* ASSIGNMENT *
This task calls for copying every line of the records that includes the word "then".

==== DATASET RECORDS

Lemma main_fail_fast_witness :
  (status (main [str "xvalues"; str "7"; str "5X"; str "9"]) <> 0 /\
   stdout (main [str "xvalues"; str "7"; str "5X"; str "9"]) = [] /\
   stderr (main [str "xvalues"; str "7"; str "5X"; str "9"]) <> [] /\
   exists a e, In a (value_args [str "xvalues"; str "7"; str "5X"; str "9"]) /\
               get_value a = Err e /\
               stderr (main [str "xvalues"; str "7"; str "5X"; str "9"])
               = error_message a e) /\
  status (main [str "xvalues"; str "7"; str "0b11"]) = 0 /\
  stderr (main [str "xvalues"; str "7"; str "0b11"]) = [].
Proof.
  split.
  - apply (proj1 (main_fail_fast [str "xvalues"; str "7"; str "5X"; str "9"])).
    apply Exists_cons_tl. apply Exists_cons_hd.
    exists (InvalidSuffix 1). reflexivity.
  - apply (proj2 (main_fail_fast [str "xvalues"; str "7"; str "0b11"])).
    repeat constructor; eexists; reflexivity.
Defined.

(** *** The bit field and the mode flags *)

Lemma bit_length_cases (v : Z) :
  0 <= v <= UINT64_MAX ->
  (v < 2 ^ 4 /\ bit_length v = 4%nat) \/
  (2 ^ 4 <= v < 2 ^ 8 /\ bit_length v = 8%nat) \/
  (2 ^ 8 <= v < 2 ^ 16 /\ bit_length v = 16%nat) \/
  (2 ^ 16 <= v < 2 ^ 32 /\ bit_length v = 32%nat) \/
  (2 ^ 32 <= v < 2 ^ 64 /\ bit_length v = 64%nat).
Proof.
  unfold UINT64_MAX, bit_length. intros Hv.
  repeat match goal with
         | |- context [?a <=? ?b] =>
             destruct (Z.leb_spec a b); [left; split; [lia | reflexivity] | right]
         end.
  split; [lia | reflexivity].
Qed.

(** C8: the bit field has the smallest length among 4, 8, 16, 32, 64 that
    holds the value; position [i] from the left shows bit [len - 1 - i],
    as 1 when set and as the fill character when clear; a first argument
    [-b] selects the fill character [.] and [-B] selects [0], so that
    [-b 5] prints [.1.1] and [-B 5] prints [0101]. *)
Theorem print_binary_field (zero_ch : ascii) (v : Z) (prog : cstr)
  (rest : list cstr) :
  is_uint64 v ->
  In (bit_length v) [4; 8; 16; 32; 64]%nat /\
  v < 2 ^ Z.of_nat (bit_length v) /\
  (forall n, In n [4; 8; 16; 32; 64]%nat -> v < 2 ^ Z.of_nat n ->
             (bit_length v <= n)%nat) /\
  print_binary zero_ch v = str "  " ++ bit_string zero_ch v (bit_length v) /\
  length (bit_string zero_ch v (bit_length v)) = bit_length v /\
  (forall i, (i < bit_length v)%nat ->
     char_at (bit_string zero_ch v (bit_length v)) i
     = if Z.testbit v (Z.of_nat (bit_length v - 1 - i)) then "1"%char
       else zero_ch) /\
  mode_of (prog :: str "-b" :: rest) = (true, 2%nat, "."%char) /\
  mode_of (prog :: str "-B" :: rest) = (true, 2%nat, "0"%char) /\
  stdout (main [prog; str "-b"; str "5"])
  = str "0x0005    5    5.0b  .1.1" ++ [LF] /\
  stdout (main [prog; str "-B"; str "5"])
  = str "0x0005    5    5.0b  0101" ++ [LF].
Proof.
  intros Hv.
  assert (Hlen : forall n, length (bit_string zero_ch v n) = n)
    by (intros n; unfold bit_string; rewrite length_map, length_seq; reflexivity).
  split; [|split; [|split; [|split; [|split; [|split]]]]].
  - destruct (bit_length_cases v Hv) as [H|[H|[H|[H|H]]]];
      destruct H as [_ ->]; simpl; auto 6.
  - destruct (bit_length_cases v Hv) as [H|[H|[H|[H|H]]]];
      destruct H as [Hb ->]; simpl Z.of_nat; lia.
  - intros n Hn Hvn.
    destruct (bit_length_cases v Hv) as [H|[H|[H|[H|H]]]];
      destruct H as [Hb ->];
      simpl in Hn; destruct Hn as [<-|[<-|[<-|[<-|[<-|[]]]]]];
      simpl Z.of_nat in Hvn; lia.
  - apply print_binary_bit_string.
  - apply Hlen.
  - intros i Hi. unfold char_at, bit_string.
    set (f := fun j => if Z.testbit v (Z.of_nat (bit_length v - 1 - j))
                       then "1"%char else zero_ch).
    rewrite (nth_indep (map f (seq 0 (bit_length v))) NUL (f 0%nat))
      by (rewrite length_map, length_seq; exact Hi).
    rewrite map_nth, seq_nth by exact Hi. reflexivity.
  - repeat split.
Qed.

Lemma print_binary_field_witness :
  print_binary "."%char 5 = str "  .1.1" /\
  print_binary "0"%char 5 = str "  0101" /\
  bit_length 5 = 4%nat.
Proof.
  assert (H5 : is_uint64 5) by (unfold is_uint64, UINT64_MAX; lia).
  split; [|split].
  - exact (proj1 (proj2 (proj2 (proj2
             (print_binary_field "."%char 5 [] [] H5))))).
  - exact (proj1 (proj2 (proj2 (proj2
             (print_binary_field "0"%char 5 [] [] H5))))).
  - reflexivity.
Defined.

(** *** The demonstration table *)

(** C9: with no arguments the program prints exactly the 20 lines of
    [demo_table_text], in order: each is [0x] and 16 hexadecimal digits
    that read back to the table value, a blank, a decimal column of 20
    positions that reads back to the same value, a blank and the size
    column, 47 characters in all and so without a bit field; nothing is
    written to [stderr] and the status is 0. *)
Theorem main_demo_table (prog : cstr) :
  stdout (main [prog]) = table_text false " " /\
  lines_of (stdout (main [prog])) = map str demo_table_text /\
  length (lines_of (stdout (main [prog]))) = 20%nat /\
  Forall2
    (fun l v =>
       length l = 47%nat /\
       firstn 2 l = str "0x" /\
       forallb (is_digit_in 16) (firstn 16 (skipn 2 l)) = true /\
       get_value (firstn 18 l) = Ok v /\
       char_at l 18 = " "%char /\
       get_value (firstn 20 (skipn 19 l)) = Ok v /\
       char_at l 39 = " "%char)
    (lines_of (stdout (main [prog]))) demo_values /\
  stdout (main [prog]) = concat (map (value_line " " false EXI) demo_values) /\
  count_lines (stdout (main [prog])) = 20%nat /\
  stderr (main [prog]) = [] /\
  status (main [prog]) = 0.
Proof.
  assert (E : main [prog] = mk_process (table_text false " ") [] 0)
    by (vm_compute; reflexivity).
  assert (L : lines_of (table_text false " ") = map str demo_table_text)
    by (vm_compute; reflexivity).
  rewrite E. cbn [stdout stderr status]. rewrite L.
  split; [reflexivity|]. split; [reflexivity|]. split; [reflexivity|].
  split.
  - unfold demo_table_text, demo_values. cbn [map].
    repeat (constructor; [repeat split; vm_compute; reflexivity|]).
    constructor.
  - split; [vm_compute; reflexivity|].
    split; [vm_compute; reflexivity|]. split; reflexivity.
Qed.

(** ** Further properties *)

(** *** Every parsed value is a [uint64_t] *)

Lemma digit_in_range (base : Z) (c : ascii) (d : Z) :
  digit_in base c = Some d -> 0 <= d < base.
Proof.
  intros H.
  assert (Hc : is_digit_in base c = true) by (unfold is_digit_in; rewrite H; reflexivity).
  destruct (is_digit_in_value base c Hc) as (d' & _ & Hd & Hr).
  rewrite H in Hd. inversion Hd. subst d'. exact Hr.
Qed.

Lemma scan_digits_range (base : Z) (s : cstr) (acc : Z) (ovf : bool) :
  0 <= acc <= UINT64_MAX ->
  0 <= fst (fst (scan_digits base s acc ovf)) <= UINT64_MAX.
Proof.
  revert acc ovf. induction s as [|c s IH]; intros acc ovf Hacc; simpl; [exact Hacc|].
  destruct (digit_in base c) as [d|] eqn:Hd; [|exact Hacc].
  pose proof (digit_in_range base c d Hd) as Hr.
  destruct (ovf || (UINT64_MAX <? acc * base + d)) eqn:E.
  - specialize (IH acc true Hacc).
    destruct (scan_digits base s acc true) as [[a o] n]. exact IH.
  - apply orb_false_elim in E as [_ E]. apply Z.ltb_ge in E.
    specialize (IH (acc * base + d) false ltac:(nia)).
    destruct (scan_digits base s (acc * base + d) false) as [[a o] n]. exact IH.
Qed.

Lemma wrap64_range (z : Z) : 0 <= wrap64 z <= UINT64_MAX.
Proof.
  unfold wrap64, UINT64_MAX.
  pose proof (Z.mod_pos_bound z (2 ^ 64) ltac:(lia)). lia.
Qed.

Lemma strtoull_range (s : cstr) : 0 <= value (strtoull s) <= UINT64_MAX.
Proof.
  unfold strtoull.
  destruct (sign_of (skipn (skip_space s) s)) as [neg sg].
  destruct (base_of (skipn sg (skipn (skip_space s) s))) as [base pre].
  pose proof (scan_digits_range base
                (skipn pre (skipn sg (skipn (skip_space s) s))) 0 false
                ltac:(unfold UINT64_MAX; lia)) as H.
  destruct (scan_digits base _ 0 false) as [[a o] n]. simpl in H.
  destruct n as [|n].
  - destruct (Nat.eqb pre 2); simpl; unfold UINT64_MAX; lia.
  - simpl. destruct o; [unfold UINT64_MAX; lia|].
    destruct neg; [apply wrap64_range | exact H].
Qed.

========

* WRITTEN SOLUTION *
     = if Z.testbit v (Z.of_nat (bit_length v - 1 - i)) then "1"%char
                       then "1"%char else zero_ch).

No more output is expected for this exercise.